Definition queue_keyboard : keyboard :=
  [ [("➕ Add More", "merge_add_video")];
    [("▶️ Merge", "merge_confirm"); ("❌ Cancel", "merge_clear"); ("🔙 Back", "merge_menu")] ].

Section handlers.

(** What the handlers use of the modules that are not at hand. *)
Variable TEMP_FOLDER : string.                              (* file_manager.TEMP_FOLDER *)
Variable format_queue_message : MergeQueue → string.        (* queue.format_queue_message() *)
Variable _format_duration : Q → string.                     (* queue._format_duration(d) *)

(** [process_merge_video(update, context, filepath)], lines 18-96. *)
Definition process_merge_video (E : env) (update : update) (filepath : string) : M () :=
  try_except
    (let user_id := effective_user_id update in
     get_or_create_queue user_id;;
     let queue := user_id in
     let* present := os_path_exists filepath in
     if negb present then
       request E reply_not_found
         (reply_text "❌ File not found" (Some (update_message_id update)) None);;
       set_operation None
     else
       (* Extract metadata *)
       let* metadata :=
         try_except
           (let* md := VideoMetadata_new E (update_message_id update)
                         (os_path_basename filepath) filepath in
            M_ret (Some md))
           (λ e,
            log ERROR ("Error extracting metadata: " +:+ str_exn e);;
            request E reply_cannot_read
              (reply_text ("❌ Cannot read video file: " +:+ str_exn e) None None);;
            delete_file filepath;;
            set_operation None;;
            M_ret None) in
       match metadata with
       | None => M_ret ()       (* the [return] of line 48 *)
       | Some metadata =>
           (* Add to queue *)
           let* added := add_video queue metadata in
           (if added then
              let* q := gets (queue_of queue) in
              let queue_text :=
                "✅ Video added!" +:+ NL +:+ NL +:+ format_queue_message q +:+ NL +:+ NL +:+
                "Add more videos or start merge?" in
              if bool_decide (length (videos q) = 1%nat) then
                request E reply_first_summary
                  (reply_text queue_text None (Some queue_keyboard));;
                set_queue_message_id queue (new_message_id E reply_first_summary)
              else
                (match queue_message_id q with
                 | Some id =>
                     if truthy_id (Some id) then
                       try_log
                         (request E delete_old_summary (delete_message user_id id))
                         WARNING "Could not delete old message: "
                     else M_ret ()
                 | None => M_ret ()
                 end);;
                (* Send fresh message *)
                request E reply_fresh_summary
                  (reply_text queue_text None (Some queue_keyboard));;
                set_queue_message_id queue (new_message_id E reply_fresh_summary)
            else
              request E reply_queue_full
                (reply_text ("❌ Cannot add video to queue" +:+ NL +:+ "Max 20 videos per merge")
                   None None));;
           set_operation None
       end)
    (λ e,
     log ERROR ("Error processing merge video: " +:+ str_exn e);;
     request E reply_error (reply_text ("❌ Error: " +:+ str_exn e) None None);;
     set_operation None).

(** *** Status texts of the pipeline *)

Definition text_progress_0 : string :=
  "🔀 MERGING VIDEOS" +:+ NL +:+ RULE +:+ NL +:+ NL +:+
  "⏳ Stage 1: Preparing Files" +:+ NL +:+
  "📊 Progress: 0%".

Definition text_progress_5 (total_size_mb : Q) : string :=
  "🔀 MERGING VIDEOS" +:+ NL +:+ RULE +:+ NL +:+ NL +:+
  "✅ Stage 1: Files Ready" +:+ NL +:+
  "⏳ Stage 2: Merging (FAST - Stream Copy)" +:+ NL +:+ NL +:+
  "📊 Progress: 5%" +:+ NL +:+
  "📁 Total Size: " +:+ format_2f total_size_mb +:+ "MB" +:+ NL +:+
  "⏱️ ETA: Calculating...".

Definition text_merge_failed : string :=
  "❌ MERGE FAILED" +:+ NL +:+ RULE +:+ NL +:+ NL +:+
  "Error: Check if videos have compatible formats." +:+ NL +:+
  "Try converting to same format first.".

Definition text_corrupted : string :=
  "❌ MERGE FAILED" +:+ NL +:+ RULE +:+ NL +:+ NL +:+
  "Error: Output file corrupted or empty." +:+ NL +:+
  "Ensure videos are valid MP4 files.".

Definition text_progress_95 : string :=
  "🔀 MERGING VIDEOS" +:+ NL +:+ RULE +:+ NL +:+ NL +:+
  "✅ Stage 1: Files Ready" +:+ NL +:+
  "✅ Stage 2: Merge Complete" +:+ NL +:+
  "⏳ Stage 3: Uploading" +:+ NL +:+ NL +:+
  "📊 Progress: 95%".

Definition caption (icon : string) (file_size_mb : Q) (q : MergeQueue)
    (elapsed : PrimFloat.float) : string :=
  "✅ MERGE COMPLETE!" +:+ NL +:+ RULE +:+ NL +:+ NL +:+
  icon +:+ " merged_video.mp4" +:+ NL +:+
  "📊 Size: " +:+ format_2f file_size_mb +:+ "MB" +:+ NL +:+
  "⏱️ Duration: " +:+ _format_duration (get_total_duration q) +:+ NL +:+ NL +:+
  "⏲️ Processing time: " +:+ str_Z (int_of_float elapsed) +:+ "s".

Definition text_rclone_done (filepath : string) (remote : option string) (n : N)
    (elapsed : PrimFloat.float) : string :=
  "✅ MERGE & UPLOAD COMPLETE!" +:+ NL +:+ RULE +:+ NL +:+ NL +:+
  "📁 File: " +:+ os_path_basename filepath +:+ NL +:+
  "☁️ Remote: " +:+ default "Unknown" remote +:+ NL +:+
  "📊 Size: " +:+ format_2f (MiB n) +:+ "MB" +:+ NL +:+
  "⏱️ Total time: " +:+ str_Z (int_of_float elapsed) +:+ "s".

(** A request on a message held in a variable that may still be [None]. *)
Definition on_message (E : env) (s : site) (m : option message) (attr : string)
    (c : message → call) : M () :=
  match m with
  | Some m => request E s (c m)
  | None => raise (Exception ("'NoneType' object has no attribute '" +:+ attr +:+ "'"))
  end.

(** [open(filepath, 'rb')]. *)
Definition open_rb (p : string) : M () :=
  let* present := os_path_exists p in
  if present then M_ret ()
  else raise (Exception ("[Errno 2] No such file or directory: " +:+ repr p)).

(** [_upload_to_telegram], lines 302-330.  [queue] is the registry key of the
    queue object. *)
Definition _upload_to_telegram (E : env) (user_id : Z) (filepath : string)
    (file_size_mb : Q) (queue : Z) (start_time : PrimFloat.float)
    (status_msg : option message)
    (upload_as_document : bool) : M () :=
  try_except
    (open_rb filepath;;
     let* q := gets (queue_of queue) in
     (if upload_as_document then
        request E upload_document
          (send_document user_id filepath
             (caption "📁" file_size_mb q
                (PrimFloat.sub (time_time E clock_caption) start_time)))
      else
        request E upload_video
          (send_video user_id filepath
             (caption "📹" file_size_mb q
                (PrimFloat.sub (time_time E clock_caption) start_time))));;
     on_message E delete_status status_msg "delete" delete_msg)
    (λ e,
     log ERROR ("Telegram upload error: " +:+ str_exn e);;
     raise e).

(** [rclone_driver(status_msg, user_id, filepath)] of the absent
    [handlers/rclone_upload.py]: a black box whose behaviour is [rclone_driver E]. *)
Definition run_rclone (E : env) (status_msg : option message) (user_id : Z)
    (filepath : string) : M rclone_run :=
  emit (Rclone status_msg user_id filepath (rclone_driver E));;
  (if rc_keeps_local (rclone_driver E) then M_ret ()
   else modify (set_fs (delete filepath)));;
  match rc_raises (rclone_driver E) with
  | Some e => raise e
  | None => M_ret (rclone_driver E)
  end.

§ **Exercise description**: From the line holding "(upload_as_document : bool)" to the line holding "else modify (set_fs (delete filepath)));;", inclusive, restate each line above exactly as written.

§ **Response**:
    (upload_as_document : bool) : M () :=
  try_except
    (open_rb filepath;;
     let* q := gets (queue_of queue) in
     (if upload_as_document then
        request E upload_document
          (send_document user_id filepath
             (caption "📁" file_size_mb q
                (PrimFloat.sub (time_time E clock_caption) start_time)))
      else
        request E upload_video
          (send_video user_id filepath
             (caption "📹" file_size_mb q
                (PrimFloat.sub (time_time E clock_caption) start_time))));;
     on_message E delete_status status_msg "delete" delete_msg)
    (λ e,
     log ERROR ("Telegram upload error: " +:+ str_exn e);;
     raise e).

(** [rclone_driver(status_msg, user_id, filepath)] of the absent
    [handlers/rclone_upload.py]: a black box whose behaviour is [rclone_driver E]. *)
Definition run_rclone (E : env) (status_msg : option message) (user_id : Z)
    (filepath : string) : M rclone_run :=
  emit (Rclone status_msg user_id filepath (rclone_driver E));;
  (if rc_keeps_local (rclone_driver E) then M_ret ()
   else modify (set_fs (delete filepath)));;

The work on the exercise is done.